Trump did not specify what oil price would be needed to keep the American shale oil industry afloat, however, stating only that “we need a minimum number so these companies don’t go out of business.”
Market analysts have estimated that American producers need WTI crude prices to remain around $40 per barrel to keep the shale industry competitive, requiring a near-doubling of the current price level.
Lamenting currently rock-bottom oil prices – stemming from a combination of sweeping lockdown measures across the globe to contain the coronavirus and a price war between Moscow and Riyadh – President Trump warned that “there will certainly be layoffs in this country” if OPEC fails to reach a deal, stressing the need for a significant output cut among major oil producers to save tens of thousands of American jobs.

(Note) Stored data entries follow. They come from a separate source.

Lemma expand_labels_ok s x y :
  well_formed_inputs s x y ->
  exists yv n, expand_labels s y = Ok yv
               /\ shape x = [n; input_dim s] /\ shape yv = [n; output_dim s].
Proof.
  intros [n [Hx Hy]]. destruct y as [l|a]; cbn [expand_labels].
  - destruct Hy as [Hl Hin].
    destruct (@gather_in_range (output_dim s) (size_of [output_dim s])
                (data (eye (output_dim s))) l Hin)
      as [out Hout].
    unfold take_rows.
    change (shape (eye (output_dim s))) with [output_dim s; output_dim s].
    cbv beta iota. rewrite Hout. cbn [rbind].
    eexists; exists n; repeat split; [exact Hx|]. cbn [shape]. congruence.
  - exists a, n. auto.
Qed.

Lemma objective_defined s x y p n d k :
  total_softmax ->
  shape x = [n; d] -> shape (params s) = [d; k] -> shape y = [n; k] ->
  size p = d * k ->
  exists v, objective s x y p = Ok v.
Proof.
  intros Hsm Hx Hp Hy Hsz. unfold _objective_function.
  unfold reshape. rewrite Hp.
  replace (size p =? size_of [d; k]) with true
    by (symmetry; apply Nat.eqb_eq; cbn; lia).
  cbn [rbind]. unfold dot. cbn [shape]. rewrite Hx. cbn [rev app].
  rewrite Nat.eqb_refl. cbn [rbind rev app data].
  destruct (Hsm (mk_nd [n; k] (contract (size_of [n]) d (size_of []) k (data x) (data p))))
    as [post [Hpost Hshape]].
  rewrite Hpost. cbn [rbind].
  unfold power, broadcast2. rewrite Hshape, Hy. cbn [shape].
  rewrite bshape_same. cbn [rbind].
  unfold prod_axis1. cbn [shape rev app rbind]. eauto.
Qed.

(** A target with a single row is broadcast against the posterior, whatever
    the number of samples: the objective is defined all the same. *)
Lemma objective_defined_one_row s x y p n d k :
  total_softmax ->
  shape x = [n; d] -> shape (params s) = [d; k] -> shape y = [1; k] ->
  size p = d * k ->
  exists v, objective s x y p = Ok v.
Proof.
  intros Hsm Hx Hp Hy Hsz. unfold _objective_function.
  unfold reshape. rewrite Hp.
  replace (size p =? size_of [d; k]) with true
    by (symmetry; apply Nat.eqb_eq; cbn; lia).
  cbn [rbind]. unfold dot. cbn [shape]. rewrite Hx. cbn [rev app].
  rewrite Nat.eqb_refl. cbn [rbind rev app data].
  destruct (Hsm (mk_nd [n; k] (contract (size_of [n]) d (size_of []) k (data x) (data p))))
    as [post [Hpost Hshape]].
  rewrite Hpost. cbn [rbind].
  unfold power, broadcast2. rewrite Hshape, Hy. cbn [shape rev app bshape].
  destruct (n =? 1); rewrite !Nat.eqb_refl.
  all: cbn [rbind rev app].
  all: unfold prod_axis1; cbn [shape rbind]; eauto.
Qed.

OPEC+ met earlier on Thursday to discuss proposed production cuts to bring prices up, with reports stating the group had agreed to reduce output by 10 million barrels per day for two months starting in May, and to then ease the cuts to 8 million bpd until the end of the year. The bloc of producers has not yet confirmed any agreement, however, though the US president suggested they were on the cusp of a deal after his call with Putin and the Saudi king.
Moscow has signaled it would accept prices at $42 per barrel, close to the target set to salvage the US shale sector, though Riyadh requires a much higher price point, up to $80 per barrel, in order to fund its entitlement programs, energy experts estimate.
Oil prices fluctuated by a wide margin on Thursday as reports emerged on a potential OPEC deal, surging by over 12 percent for a brief time, sending Brent crude futures to nearly $34 a barrel and WTI crude to more than $26. But the rally did not last long, and prices soon sunk by some 10 percent as no agreement was announced.